The common fig, a fascinating story.

Once again I start researching a plant and find myself drawn into a long and intriguing story that brings me all the way back to Neolithic times and the first farmers. By coincidence I am reading a book at the moment that has spurred on my research- The Fruit Hunters, A Story of  Nature, Adventure, Commerce and Obsession. This book by Adam Leith Gollner is a great read and even if you have only the slimmest interest in plants you will find it full of great stories to edify and entertain.

Too good a story for just one blog entry.

The story of the common fig, Ficus carica, is a complex and multi-faceted one that merits a book or indeed a series of books. There are two aspects of the fig’s story that have delighted me and sent my imagination into over-drive.

1. The reproductive cycle of the fig and its pollination strategies.

2. The first farmers (Neolithic) who domesticated the fig.

For this reason I’m writing two blogs on the subject starting with the reproductive cycle of the fig and its pollination story.

A fruit that is not a fruit!

I should write ‘false fruit’ or ‘multiple fruit’ when referring to the fig because what we eat is in fact the flower or inflorescence (an arrangement of multiple flowers.) The fig ‘fruit’ is a flower turned inside out: its juicy, red interior made up of lots of individual flowers and seeds growing together. The pollinator, a small female fig wasp that depends totally on the fig for its life cycle, must enter through a small opening in the fig, loosing her antennae and wings en route, to lay her eggs on the female fig flowers.

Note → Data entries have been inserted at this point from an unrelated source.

(** * Latent Vacuum Engine: a shallow embedding of the three scripts

    The repository holds three Python scripts:
    - [latent_vacuum_engine.py]: the 1000-cycle engine with the one-shot
      [white_hole_triggered] latch (module [LVE] below);
    - [GHZ Entanglement Entropy and Area Scaling.py] ([ghz_state]) and
      [Latent Vacuum Engine v2.2.py], the seeded 100000-cycle engine with
      the [white_hole_count] counter, kept together in one file (module
      [LVE100k]);
    - [Wieger_3.py]: the area experiment ([latent_state], [area_per_mode]).

    Numbers.  In the engines Python floats are read as real numbers: [+],
    [-], [*], [/] and [**] are the exact operations of [R], [np.pi] is
    [PI], and comparisons are the order of [R].  This is the arithmetic
    the loops are reasoned about in; their statements use only what
    binary64 keeps on the values the loops reach.  The two numeric
    functions whose behaviour at the edge of binary64 matters
    ([update_mass], [apply_dce_drive]) are given a second time in module
    [F64], on binary64 floats and with the exceptions Python raises.
    Python integers are [Z]; [range(CYCLES)] is the list
    [seq 0 (Z.to_nat CYCLES)], so the loop index is a [nat].

    Constants.  The module-level constants of the scripts ([M_initial],
    [CYCLES], [M_PLANCK_CORE], ...) are the fields of one record [Params];
    [lve_params] and [lve100k_params] are the two sets the scripts ship.

    Randomness.  [np.random] is a global generator: its state is threaded
    through the loop, and the two calls the scripts make ([seed],
    [randint]) are the operations of the class [NumpyRandom]. *)

From Stdlib Require Import PrimFloat.
From Stdlib Require Import Reals Lra Lia ZArith String List Bool.
From Stdlib Require Import DecimalString.
Import ListNotations.
Open Scope R_scope.

(* A decimal float literal denotes the nearest binary64 value, as it does
   in Python. *)
Set Warnings "-inexact-float".

(** ** Constants of the scripts *)

Record Params : Type := mkParams {
  M_initial : R;              (* Planck masses *)
  N_MAX : Z;
  CYCLES : Z;
  T_HOM : R;                  (* HOM visibility = transmission *)
  DCE_DRIVE_BASE : R;
  dt : R;
  M_PLANCK_CORE : R;
  WHITE_HOLE_BURST_FREQ : R
}.

(** latent_vacuum_engine.py, lines 26-49. *)
Definition lve_params : Params :=
  {| M_initial := 1.0; N_MAX := 6; CYCLES := 1000; T_HOM := 0.8;
     DCE_DRIVE_BASE := 1e-6; dt := 1.0; M_PLANCK_CORE := 0.05;
     WHITE_HOLE_BURST_FREQ := 1.0 |}.

(** Latent Vacuum Engine v2.2.py (the seeded engine), PARAMETERS block. *)
Definition lve100k_params : Params :=
  {| M_initial := 1.0; N_MAX := 6; CYCLES := 100000; T_HOM := 0.8;
     DCE_DRIVE_BASE := 1e-6; dt := 1.0; M_PLANCK_CORE := 0.05;
     WHITE_HOLE_BURST_FREQ := 1.0 |}.

(** The scripts divide by [M ** 2] above the core, by [dt], and draw from
    [randint(0, N_MAX + 1)]: none of these raises when the constants are
    as the scripts (and the data model) have them, positive masses and
    time step and a non-negative mode bound. *)
Definition params_ok (p : Params) : Prop :=
  0 < M_initial p /\ 0 < M_PLANCK_CORE p /\ 0 < dt p /\ (0 <= N_MAX p)%Z.

(** [DCE_FACTOR = 1.0 / (8 * np.pi)] *)
Definition DCE_FACTOR : R := 1.0 / (8 * PI).

(** ** The global random generator *)

Class NumpyRandom : Type := {
  rng : Type;
  (* np.random.seed(s): the generator state the seed determines *)
  np_random_seed : Z -> rng;
  (* np.random.randint(low, high): the draw and the advanced state *)
  np_random_randint : Z -> Z -> rng -> Z * rng;
  randint_range : forall low high g,
    (low < high)%Z ->
    (low <= fst (np_random_randint low high g) < high)%Z
}.

(** ** Exceptions *)

Inductive exn : Type :=
| IndexError          (* qt.tensor on an empty operand list *)
| TypeError           (* adding quantum objects of different dims *)
| ZeroDivisionError   (* float division by zero *)
| OverflowError       (* a float power out of range *)
| InvalidInput.       (* the error the specification names for a rejected
                         mode count; no statement of the scripts raises it *)

Definition result (A : Type) : Type := (exn + A)%type.

Definition bind {A B : Type} (r : result A) (k : A -> result B) : result B :=
  match r with
  | inl e => inl e
  | inr a => k a
  end.

(** ** The part of qutip the scripts use *)

Module Qutip.

Inductive QobjType : Type := ket | bra | oper | other.

(** A quantum object: [dims] is the pair [dims[0]], [dims[1]]; [data]
    holds the amplitudes (all real here). *)
Record Qobj : Type := mkQobj {
  dims : list Z * list Z;
  data : list R
}.

Definition prod_dims (l : list Z) : Z := fold_right Z.mul 1%Z l.

(** [Qobj.type] is derived from [dims].  The side of total dimension 1 is
    looked for on [dims[0]] first, so a 1x1 object such as [fock(1, 0)] is
    not reported as a ['ket'] (the scripts only ever compare with
    ['ket']). *)
Definition type (q : Qobj) : QobjType :=
  if (prod_dims (fst (dims q)) =? 1)%Z then bra
  else if (prod_dims (snd (dims q)) =? 1)%Z then ket
  else if list_eq_dec Z.eq_dec (fst (dims q)) (snd (dims q)) then oper
  else other.

(** [qt.basis(N, n)]: the n-th basis vector of an N-level system. *)
Definition basis (N n : nat) : Qobj :=
  {| dims := ([Z.of_nat N], [1%Z]);
     data := map (fun i => if Nat.eqb i n then 1 else 0) (seq 0 N) |}.

(** [qt.fock] is [qt.basis]. *)
Definition fock (N n : nat) : Qobj := basis N n.

Definition kron (a b : list R) : list R :=
  flat_map (fun x => map (Rmult x) b) a.

(** The dims list of a product space.  A product of one-dimensional
    spaces is listed as [[1]] (qutip 5; qutip 4 lists one 1 per factor),
    so the product of kets has [dims[1] = [1]].  The scripts read
    [dims[0]] only. *)
Definition compound (l : list Z) : list Z :=
  if forallb (Z.eqb 1) l then [1%Z] else l.

Definition tensor2 (a b : Qobj) : Qobj :=
  {| dims := (compound (fst (dims a) ++ fst (dims b)),
              compound (snd (dims a) ++ snd (dims b)));
     data := kron (data a) (data b) |}.

(** [qt.tensor(qlist)]: reads [qlist[0]] first, so an empty list raises
    IndexError. *)
Definition tensor (qlist : list Qobj) : result Qobj :=
  match qlist with
  | [] => inl IndexError
  | q :: rest => inr (fold_left tensor2 rest q)
  end.

Fixpoint add_data (a b : list R) : list R :=
  match a, b with
  | x :: a', y :: b' => (x + y) :: add_data a' b'
  | _, _ => []
  end.

(** [a + b] on quantum objects: the dims must agree. *)
Definition add (a b : Qobj) : result Qobj :=
  if list_eq_dec Z.eq_dec (fst (dims a)) (fst (dims b)) then
    if list_eq_dec Z.eq_dec (snd (dims a)) (snd (dims b)) then
      inr {| dims := dims a; data := add_data (data a) (data b) |}
    else inl TypeError
  else inl TypeError.

Definition norm (q : Qobj) : R :=
  sqrt (fold_right Rplus 0 (map (fun x => x * x) (data q))).

(** [q.unit()]: the object divided by its norm. *)
Definition unit (q : Qobj) : Qobj :=
  {| dims := dims q; data := map (fun x => x / norm q) (data q) |}.

(** Python's [[q] * n] on a list: [n] copies, none when [n <= 0]. *)
Definition list_times {A : Type} (q : A) (n : Z) : list A :=
  repeat q (Z.to_nat n).

End Qutip.

(** ** Core functions (the same text in both engines) *)

Section CoreFunctions.

Variable p : Params.

(** Area Law: V = T *)
Definition measure_hom_visibility (T : R) : R := T.

Definition apply_dce_drive (V M : R) : R :=
  if Rle_dec M 0 then 0
  else DCE_DRIVE_BASE p * V / (M ^ 3).

Definition compute_dNdt (f_dot : R) : R := f_dot ^ 2 * DCE_FACTOR.

(** Hawking evaporation, frozen at the Planck core. *)
Definition update_mass (M dNdt dt : R) : R :=
  if Rle_dec M (M_PLANCK_CORE p) then M
  else
    let dMdt := -1.0 / (15360 * PI * M ^ 2) in
    M + dMdt * dt.

End CoreFunctions.

(** ** The drive and the mass step on binary64 floats *)

(** [apply_dce_drive] and [update_mass] once more, on the floats Python
    computes with and with the exceptions its operators raise:
    [x / y] raises ZeroDivisionError when [y == 0.0], and [x ** y] raises
    OverflowError when a finite [x] gives an infinite result (a result
    that underflows is 0.0, without error).  The constants are the module
    constants of the scripts. *)
Module F64.
Local Open Scope float_scope.

Definition M_PLANCK_CORE : float := 0.05.
Definition DCE_DRIVE_BASE : float := 1e-6.
(** [np.pi], the float nearest to pi. *)
Definition np_pi : float := 3.141592653589793.

(** The product [x * ... * x] of [n] factors, rounded after each
    multiplication.  The C library's [pow] rounds once; the two agree up
    to the last digit, on exact products, and where the result
    underflows to zero or overflows. *)
Fixpoint powers (x : float) (n : nat) : float :=
  match n with
  | O => 1
  | S O => x
  | S m => powers x m * x
  end.

(** [x ** n] *)
Definition pow (x : float) (n : nat) : result float :=
  let r := powers x n in
  if is_finite x && is_infinity r then inl OverflowError else inr r.

(** [x / y] *)
Definition div (x y : float) : result float :=
  if is_zero y then inl ZeroDivisionError else inr (x / y).

Definition apply_dce_drive (V M : float) : result float :=
  if M <=? 0 then inr 0
  else bind (pow M 3) (fun m3 => div (DCE_DRIVE_BASE * V) m3).

Definition update_mass (M dNdt dt : float) : result float :=
  if M <=? M_PLANCK_CORE then inr M
  else
    bind (pow M 2) (fun m2 =>
    bind (div (-1) (15360 * np_pi * m2)) (fun dMdt =>
    inr (M + dMdt * dt))).

(** [float(n)] for a small natural number (the sums are exact). *)
Fixpoint of_nat (n : nat) : float :=
  match n with
  | O => 0
  | S m => of_nat m + 1
  end.

End F64.

(** ** Log rows *)

(** One row of the CSV log, columns as in the header the scripts write.
    The numeric columns hold the values the row formats. *)
Record CycleRecord : Type := mkRow {
  row_cycle : nat;
  row_n : Z;
  row_area_sim : R;
  row_area_expected : R;
  row_V_hom : R;
  row_f_dot : R;
  row_dNdt : R;
  row_dMdt : R;
  row_M : R;
  row_anomaly : string
}.

(** A tag is carried by a row when it occurs in the anomaly column. *)
Definition has_tag (tag anomaly : string) : bool :=
  match String.index 0 tag anomaly with
  | Some _ => true
  | None => false
  end.

(** ** latent_vacuum_engine.py *)

Module LVE.
Import Qutip.

(** Generate full n-mode GHZ state |0...0> + |1...1> (normalized) *)
Definition generate_ghz_full (n : Z) : result Qobj :=
  if (n =? 0)%Z then inr (fock 1 0)
  else
    let zero := basis 2 0 in
    let one := basis 2 1 in
    bind (tensor (list_times zero n)) (fun t0 =>
    bind (tensor (list_times one n)) (fun t1 =>
    bind (add t0 t1) (fun state =>
    inr (unit state)))).

(** Area = n * 2 pi; the vacuum mode counts as one mode. *)
Definition compute_total_wigner_area (psi : Qobj) : R :=
  let n_modes :=
    match type psi with
    | ket => Z.of_nat (List.length (fst (dims psi)))
    | _ => 0%Z
    end in
  IZR (Z.max n_modes 1) * 2 * PI.

Section Engine.

Context `{NumpyRandom}.
Variable p : Params.

(** The variables the main loop reads and writes.  An entry of
    [anomalies] keeps the two values its text is formatted from: the
    cycle and the burst frequency. *)
Record State : Type := mkState {
  M : R;
  white_hole_triggered : bool;
  anomalies : list (nat * R);
  gen : rng;
  log : list CycleRecord
}.

(** State before the loop; [g] is the generator as the process finds
    it (this script never seeds it). *)
Definition init (g : rng) : State :=
  {| M := M_initial p; white_hole_triggered := false; anomalies := [];
     gen := g; log := [] |}.

(** One pass through the body of [for cycle in range(CYCLES)]. *)
Definition loop_body (cycle : nat) (s : State) : result State :=
  let (n, g') := np_random_randint 0 (N_MAX p + 1) (gen s) in
  bind (generate_ghz_full n) (fun psi =>
    let area_sim := compute_total_wigner_area psi in
    let area_expected := IZR (Z.max n 1) * 2 * PI in
    let V := measure_hom_visibility (T_HOM p) in
    let f_dot := apply_dce_drive p V (M s) in
    let dNdt := compute_dNdt f_dot in
    let M_new := update_mass p (M s) dNdt (dt p) in
    let dMdt := (M_new - M s) / dt p in
    let anomaly := EmptyString in
    let anomaly :=
      if Rgt_dec (Rabs (area_sim - area_expected)) 1e-10
      then (anomaly ++ "VACUUM_STRUCTURE_DRIFT ")%string else anomaly in
    let anomaly :=
      if Rgt_dec dNdt 1e-6
      then (anomaly ++ "DCE_FLUX_ANOMALY ")%string else anomaly in
    let burst :=
      if Rle_dec M_new (M_PLANCK_CORE p)
      then negb (white_hole_triggered s) else false in
    let anomaly :=
      if burst
      then (anomaly ++ "PLANCK_CORE_SATURATION WHITE_HOLE_BURST ")%string
      else anomaly in
    let M' := if burst then M_initial p else M_new in
    inr {| M := M';
           white_hole_triggered := white_hole_triggered s || burst;
           anomalies :=
             if burst
             then anomalies s ++ [(cycle, WHITE_HOLE_BURST_FREQ p)]
             else anomalies s;
           gen := g';
           log := log s ++
             [mkRow cycle n area_sim area_expected V f_dot dNdt dMdt
                    M' anomaly] |}).

(** The loop over the first [k] cycles, [for cycle in range(k)]: the state
    after [k] passes, which is also where a KeyboardInterrupt in cycle
    [k] leaves the variables the report reads. *)
Definition run_cycles (k : nat) (g : rng) : result State :=
  fold_left (fun acc cycle => bind acc (loop_body cycle))
            (seq 0 k) (inr (init g)).
(** * GoldenTestAutomationFramework: the reporting core

    A shallow embedding of the result formatter
    (CustomJsonReportFormatter/custom_json_formatter.py), the run context
    store (Utility/frameworkDataContext.py), the report aggregator
    (runner.py: merge_json_reports, generate_report_statistics) and the data
    preparation of the generic HTML sub-report
    (Utility/HTMLReportGenerator.py).

    Python values are an inductive type; a dict is an association list in
    insertion order with unique keys. A function that only computes
    returns [Ok] or [Raise]; a callback of the formatter returns [Done] or
    [Failed], each with the formatter, the output and the store as the
    call left them. *)

From Stdlib Require Import ZArith Ascii Floats.SpecFloat.
From stdpp Require Import base option list strings.

(** ** Python values *)

(** The values that cross the reporting core: what [json.load] returns and
    what steps put into the context store. A [str] is a sequence of code
    points below 256. *)
#[local] Unset Elimination Schemes.
Inductive value : Type :=
| VNone
| VBool (b : bool)
| VInt (z : Z)
| VFloat (f : spec_float)
| VStr (s : string)
| VList (l : list value)
| VDict (d : list (string * value)).
#[local] Set Elimination Schemes.

Abbreviation dict := (list (string * value)).

(** Induction over values that reaches below lists and dicts. *)
Section value_ind.
Variable P : value → Prop.
Hypothesis HNone : P VNone.
Hypothesis HBool : ∀ b, P (VBool b).
Hypothesis HInt : ∀ z, P (VInt z).
Hypothesis HFloat : ∀ f, P (VFloat f).
Hypothesis HStr : ∀ s, P (VStr s).
Hypothesis HList : ∀ l, Forall P l → P (VList l).
Hypothesis HDict : ∀ d, Forall (λ kv, P kv.2) d → P (VDict d).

Fig tree pollination-well, sometimes?

Before all you fig lovers start spitting out your figs let me reassure you. Figs have several ways of producing fruits and most of the varieties in our gardens (Adriatic, Black Mission, Brown Turkey, Brunswick, and Celeste) are self-fertilized i.e. parthenocarpically. This means that they do not need pollination to produce their fruit.

Carnivorous figs?

The fig varieties that are pollinated by female wasps (e.g. Calimyrna, Marabout, and Zidi) consume the wasp after she has done her job laying her eggs and pollinating the flowers (Does this make the fig a carnivore?) When these eggs mature into female and male wasps the males (who are wingless) mate with the females and chew a tunnel through the fruit creating an opening through which the female wasps can escape. This suggests to me that the wasps may have left the fruit to find new fruits to pollinate before the fig is eaten but one account I read said that we eat the wasp’s eggs with the fruit- extra protein for us all?

Great nutrition- keep eating your figs.

I hope my account of the coevolution of the fig and fig wasp and their symbiotic relationship doesn’t put all you fig lovers off your figs, but rather fills you with the wonder and awe that nature continues to inspire in me? Who needs science fiction when we have nature all around us. I do eat dried figs and now that I’ve learned what a nutritious food it is, I plan to eat more. According to Wikipedia, figs are one of the highest plant sources of calcium and fiber and USDA research on the Mission variety found that dried figs are richest in fiber, copper, manganese, magnesium, potassium, calcium and vitamin K, relative to human needs. They also contain many antioxidants.  So keep eating your figs and maybe I’ll figure out a way to dry some of my neighbor’s next year.